Le Conseil Européen n’est pas parvenu à surmonter une division du type de celle qui sépare les cigales et les fourmis. Le premier groupe, avec la France, l’Espagne et l’Italie en tête, a vigoureusement plaidé en faveur d’une solution imaginative, à la hauteur de ce qu’exigeaient les circonstances ; le second, avec les Pays-Bas en avant et l’Allemagne en sous-main, est resté intraitable, jugeant qu’il n’y avait pas d’urgence et donnant à entendre que si leurs partenaires avaient profité du « temps chaud » pour assainir leurs comptes, ils n’en seraient pas là une fois « la bise venue ». Après six heures de débats, les participants se sont donc séparés en reportant à quinzaine la solution du différend.

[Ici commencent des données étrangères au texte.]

Definition pow_reward_v1 (cid : bytes) (env : CallEnv) (params : bytes) (st : Tree) : CRes bytes :=
  let? pr := PoWRewardParamsV1.dec params in
  let inp := PoWRewardParamsV1.input pr in
  let out := PoWRewardParamsV1.output pr in
  let h := verifying_block_height env in
  let? _ := clear_mint_ok inp out in
  let? _ := note_ok pr in
  require (negb (db_contains_key cid COMMITMENT_SET_TREE (Output.commitment out) st)) DuplicateCommitment (
  ensure (negb (bool_decide (PoWRewardParamsV1.nullifier pr = zero32))) InvalidFunction (
  require (ClearInput.value inp =? expected_reward h) ValueMismatch (
  let? current_supply := read_supply cid st in
  let? new_supply := ok_or (checked_add 64 current_supply (ClearInput.value inp))
                       (IoError "Supply overflow: cumulative supply exceeds u64") in
  ensure (new_supply =? PoWRewardParamsV1.expected_cumulative_supply pr) InvalidFunction (
  let? old_cumulative := read_cumulative cid st in
  let? old_blind := read_blind cid st in
  ensure (bool_decide (PoWRewardParamsV1.old_cumulative_commit pr = old_cumulative)) InvalidFunction (
  ensure (negb ((0 <? current_supply) && negb (bool_decide (PoWRewardParamsV1.old_cumulative_blind pr = old_blind))))
    InvalidFunction (
  let new_blind := scalar_add old_blind (ClearInput.value_blind inp) in
  let new_cumulative := point_add old_cumulative (Output.value_commit out) in
  ensure (bool_decide (PoWRewardParamsV1.new_cumulative_commit pr = new_cumulative)) InvalidFunction (
  Ok (0x05 :: PoWRewardUpdateV1.enc {| PoWRewardUpdateV1.commitment := Output.commitment out;
        PoWRewardUpdateV1.height := h; PoWRewardUpdateV1.new_total_supply := new_supply;
        PoWRewardUpdateV1.cumulative_value_commit := new_cumulative;
        PoWRewardUpdateV1.aggregate_blind := new_blind |})))))))).

Definition uncle_mint_v1 (cid : bytes) (env : CallEnv) (params : bytes) (st : Tree) : CRes bytes :=
  let? um := UncleMintParamsV1.dec params in
  let inp := UncleMintParamsV1.input um in
  let out := UncleMintParamsV1.output um in
  let attrs := UncleMintParamsV1.commitment_attrs um in
  let? _ := clear_mint_ok inp out in
  require (negb (db_contains_key cid COMMITMENT_SET_TREE (Output.commitment out) st)) DuplicateCommitment (
  require (UncleMintParamsV1.effective_value um =? ClearInput.value inp) ValueMismatch (
  require (CommitmentAttributes.value attrs =? UncleMintParamsV1.effective_value um) ValueMismatch (
  require (bool_decide (CommitmentAttributes.to_commitment attrs = Output.commitment out)) ValueMismatch (
  ensure (match Output.nullifier out with None => true | Some _ => false end) InvalidFunction (
  Ok (0x07 :: UncleMintUpdateV1.enc {| UncleMintUpdateV1.commitment := Output.commitment out;
        UncleMintUpdateV1.height := verifying_block_height env |})))))).

Definition fee_collect_v1 (cid : bytes) (env : CallEnv) (params : bytes) (st : Tree) : CRes bytes :=
  let? fc := FeeCollectParamsV1.dec params in
  let h := verifying_block_height env in
  let out := FeeCollectParamsV1.output fc in
  require (negb (FeeCollectParamsV1.total_fees fc =? 0)) ZeroFeeClaim (
  let? pot := read_fees cid h st in
  let? accumulated := ok_or pot DbGetEmpty in
  require (FeeCollectParamsV1.total_fees fc =? accumulated) FeeTotalMismatch (
  require (negb (db_contains_key cid COMMITMENT_SET_TREE (Output.commitment out) st)) DuplicateCommitment (
  require (bool_decide (Output.token_commit out = native_token_commit)) TokenMismatch (
  Ok (0x06 :: FeeCollectUpdateV1.enc {| FeeCollectUpdateV1.commitment := Output.commitment out;
        FeeCollectUpdateV1.height := h; FeeCollectUpdateV1.total_fees := FeeCollectParamsV1.total_fees fc |}))))).

Definition process_instruction (cid : bytes) (env : CallEnv) (ix : bytes) (st : Tree) : CRes bytes :=
  match ix with
  | [] => Err (IoError "Empty call data")
  | selector :: params =>
      let? func := native_token_function selector in
      match func with
      | MintV1 => Err InvalidFunction
      | BurnV1 => burn_v1 cid params st
      | TransferV1 => transfer_v1 cid params st
      | SpendV1 => spend_v1 cid params st
      | PoWRewardV1 => pow_reward_v1 cid env params st
      | FeeCollectV1 => fee_collect_v1 cid env params st
      | UncleMintV1 => uncle_mint_v1 cid env params st
      | FeeV3 => fee_v3 cid env params st
      end
  end.

(** ** The writes *)

Definition mark_spent_all (cid : bytes) (ns : list bytes) (st : Tree) : Tree :=
  foldl (fun st n => db_mark_spent cid NULLIFIERS_TREE n st) st ns.

Definition add_to_set (cid : bytes) (cs : list bytes) (st : Tree) : Tree :=
  foldl (fun st c => db_set cid COMMITMENT_SET_TREE c [1] st) st cs.

Definition apply_fee (cid : bytes) (env : CallEnv) (u : FeeUpdate.t) (st : Tree) : CRes Tree :=
  let st := db_mark_spent cid NULLIFIERS_TREE (FeeUpdate.nullifier u) st in
  let st := db_set cid COMMITMENT_SET_TREE (FeeUpdate.commitment u) [1] st in
  let? st := add_commitments cid [FeeUpdate.commitment u] env st in
  Ok (db_set cid FEES_TREE (to_le_bytes 8 (FeeUpdate.height u)) (to_le_bytes 8 (FeeUpdate.fee u)) st).

Definition apply_transfer (cid : bytes) (env : CallEnv) (u : TransferUpdateV1.t) (st : Tree) : CRes Tree :=
  let st := mark_spent_all cid (TransferUpdateV1.nullifiers u) st in
  let st := add_to_set cid (TransferUpdateV1.commitments u) st in
  add_commitments cid (TransferUpdateV1.commitments u) env st.

Definition apply_spend (cid : bytes) (env : CallEnv) (u : SpendUpdateV1.t) (st : Tree) : CRes Tree :=
  let st := db_mark_spent cid NULLIFIERS_TREE (SpendUpdateV1.nullifier u) st in
  let st := db_set cid COMMITMENT_SET_TREE (SpendUpdateV1.commitment u) [1] st in
  add_commitments cid [SpendUpdateV1.commitment u] env st.

Definition apply_burn (cid : bytes) (u : BurnUpdateV1.t) (st : Tree) : CRes Tree :=
  Ok (mark_spent_all cid (BurnUpdateV1.nullifiers u) st).

Definition apply_pow_reward (cid : bytes) (env : CallEnv) (u : PoWRewardUpdateV1.t) (st : Tree) : CRes Tree :=
  let st := db_set cid FEES_TREE (to_le_bytes 8 (BlockHeight.succ (PoWRewardUpdateV1.height u))) (to_le_bytes 8 0) st in
  let st := db_set cid INFO_TREE TOTAL_SUPPLY (to_le_bytes 8 (PoWRewardUpdateV1.new_total_supply u)) st in
  let st := db_set cid INFO_TREE CUMULATIVE_VALUE_COMMIT (PoWRewardUpdateV1.cumulative_value_commit u) st in
  let st := db_set cid INFO_TREE CUMULATIVE_BLIND (PoWRewardUpdateV1.aggregate_blind u) st in
  let st := db_set cid COMMITMENT_SET_TREE (PoWRewardUpdateV1.commitment u) [1] st in
  add_commitments cid [PoWRewardUpdateV1.commitment u] env st.

Definition apply_uncle_mint (cid : bytes) (env : CallEnv) (u : UncleMintUpdateV1.t) (st : Tree) : CRes Tree :=
  let st := db_set cid COMMITMENT_SET_TREE (UncleMintUpdateV1.commitment u) [1] st in
  add_commitments cid [UncleMintUpdateV1.commitment u] env st.

Definition apply_fee_collect (cid : bytes) (env : CallEnv) (u : FeeCollectUpdateV1.t) (st : Tree) : CRes Tree :=
  let st := db_set cid COMMITMENT_SET_TREE (FeeCollectUpdateV1.commitment u) [1] st in
  let? st := add_commitments cid [FeeCollectUpdateV1.commitment u] env st in
  Ok (db_set cid FEES_TREE (to_le_bytes 8 (FeeCollectUpdateV1.height u)) (to_le_bytes 8 0) st).

Definition process_update (cid : bytes) (env : CallEnv) (update_data : bytes) (st : Tree) : CRes Tree :=
  match update_data with
  | [] => Err (IoError "Empty update data")
  | selector :: rest =>
      let? func := native_token_function selector in
      match func with
      | MintV1 => Err InvalidFunction
      | BurnV1 => let? u := BurnUpdateV1.dec rest in apply_burn cid u st
      | TransferV1 => let? u := TransferUpdateV1.dec rest in apply_transfer cid env u st
      | SpendV1 => let? u := SpendUpdateV1.dec rest in apply_spend cid env u st
      | PoWRewardV1 => let? u := PoWRewardUpdateV1.dec rest in apply_pow_reward cid env u st
      | FeeCollectV1 => let? u := FeeCollectUpdateV1.dec rest in apply_fee_collect cid env u st
      | UncleMintV1 => let? u := UncleMintUpdateV1.dec rest in apply_uncle_mint cid env u st
      | FeeV3 => let? u := FeeUpdate.dec rest in apply_fee cid env u st
      end
  end.
End contract.
Lemma toy_built_wf : @CoreTransaction_wf toy toy_core toy_built.
Proof.
  assert (is_byte 1 /\ is_byte 2 /\ is_byte 3) as (H1 & H2 & H3) by (unfold is_byte; lia).
  assert (is_u64 0 /\ is_u64 1) as (U0 & U1) by (unfold is_u; lia).
  assert (vec_wf Proof_codec (@byte_vec_wf) [[1]]) as Hp.
  { split; [| vm_compute; discriminate]. constructor; [| constructor]. split; [by constructor |]. vm_compute. discriminate. }
  assert (forall cs : list Z, Forall (is_u 64) cs -> (List.length cs <= 1)%nat -> vec_wf u64_codec is_u64 cs) as Hv.
  { intros cs Hcs Hl. split; [done |]. unfold vec_fits, MAX_VEC_BYTES. cbn [size_of u64_codec uint_codec mk_codec]. lia. }
  split_and!.
  - rewrite toy_built_calls. split; [| vm_compute; discriminate].
    repeat (constructor; [apply toy_leaf_wf; [done | done | apply Hv; [repeat constructor; done | cbn; lia]] |]). constructor.
  - assert (proofs toy_built = [[[1]]; [[1]]; [[1]]]) as -> by (vm_compute; reflexivity).
    split; [| vm_compute; discriminate]. repeat (constructor; [exact Hp |]). constructor.
  - assert (signatures toy_built = [[]; []; []]) as -> by (vm_compute; reflexivity).
    split; [| vm_compute; discriminate]. repeat (constructor; [split; [constructor | vm_compute; discriminate] |]). constructor.
  - assert (core_commitment toy_built = toy_digest (TX_COMMITMENT_PERSONA ++ concat (map (serialize (@ContractCall_codec toy)) [toy_call 1; toy_call 2; toy_call 3]))) as ->
      by (vm_compute; reflexivity). apply toy_digest_wf.
  - assert (core_nullifiers toy_built = [to_le_bytes 32 77]) as -> by (vm_compute; reflexivity).
    split; [| vm_compute; discriminate]. constructor; [| constructor]. split; [apply toy_fp_wf; lia |]. discriminate.
Qed.
Definition merkle_writes (m : list write) : Prop :=
  m = [] \/ exists d r x : bytes, d <> [] /\ r <> [] /\ x <> [] /\
    m = [(INFO_TREE, COMMITMENT_MERKLE_TREE, d); (COMMITMENT_ROOTS_TREE, r, x); (INFO_TREE, LATEST_COMMITMENT_ROOT, r)].

Lemma apply_writes_app cid (ws ws' : list write) st : apply_writes cid (ws ++ ws') st = apply_writes cid ws' (apply_writes cid ws st).
Proof. apply foldl_app. Qed.

Lemma mark_spent_writes cid (ns : list bytes) st :
  mark_spent_all cid ns st = apply_writes cid (map (fun n => (NULLIFIERS_TREE, n, [1])) ns) st.
Proof. unfold mark_spent_all, apply_writes. rewrite foldl_fmap. done. Qed.

Lemma add_to_set_writes cid (cs : list bytes) st :
  add_to_set cid cs st = apply_writes cid (map (fun c => (COMMITMENT_SET_TREE, c, [1])) cs) st.
Proof. unfold add_to_set, apply_writes. rewrite foldl_fmap. done. Qed.

Lemma add_commitments_writes cid (nodes : list bytes) env st st' :
  add_commitments cid nodes env st = Ok st' -> exists m, merkle_writes m /\ st' = apply_writes cid m st.
Proof.
  unfold add_commitments, merkle_add. intros Hr. inv_result.
  match goal with E : ok_or (mt_root ?t) _ = Ok ?r |- _ =>
    destruct (mt_root t) as [r' |] eqn:Eroot; [| done]; injection E as -> end.
  apply mt_root_wf in Eroot as [Hlen _].
  eexists. split; [right; do 3 eexists; split_and!; [| | | reflexivity] | reflexivity]; [done | by intros -> | ].
  intros Hx%(f_equal length). rewrite length_app in Hx. cbn in Hx. lia.
Qed.

Definition decode_update (update_data : bytes) : CRes token_update :=
  match update_data with
  | [] => Err (IoError "Empty update data")
  | selector :: rest =>
      let? func := native_token_function selector in
      match func with
      | MintV1 => Err InvalidFunction
      | BurnV1 => let? u := BurnUpdateV1.dec rest in Ok (UBurn u)
      | TransferV1 => let? u := TransferUpdateV1.dec rest in Ok (UTransfer u)
      | SpendV1 => let? u := SpendUpdateV1.dec rest in Ok (USpend u)
      | PoWRewardV1 => let? u := PoWRewardUpdateV1.dec rest in Ok (UReward u)
      | FeeCollectV1 => let? u := FeeCollectUpdateV1.dec rest in Ok (UCollect u)
      | UncleMintV1 => let? u := UncleMintUpdateV1.dec rest in Ok (UUncle u)
      | FeeV3 => let? u := FeeUpdate.dec rest in Ok (UFee u)
      end
  end.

C’est évidemment une situation très décevante, d’autant plus que la ligne de fracture qui divise les Européens sur ce sujet se prolonge sur la question du budget communautaire, elle aussi en plan, au risque de paralyser l’Union au plus mauvais moment. Le fond des choses, c’est que l’Italie est entrée dans la crise avec une dette de 135% de son PIB, qu’elle risque d’en sortir avec 160% : et que son PIB, dix fois supérieur à celui de la Grèce, donne la mesure du problème si la Zone Euro venait à être menacée. Le fond des choses, c’est aussi que l’opinion italienne, à la majorité des deux tiers, regarde l’appartenance à la Zone Euro comme un handicap ; mais que les opinions allemande et néerlandaise se considèrent comme les « vaches à lait » constamment sollicitées par leurs partenaires dépensiers ; et que tout cela nourrit deux sortes de populismes à front renversé mais toujours d’accord pour fustiger la construction communautaire. Depuis dix ans et plus que ces différences de perceptions existent et minent l’Union, on s’étonne qu’elles n’aient pas été plus énergiquement combattues.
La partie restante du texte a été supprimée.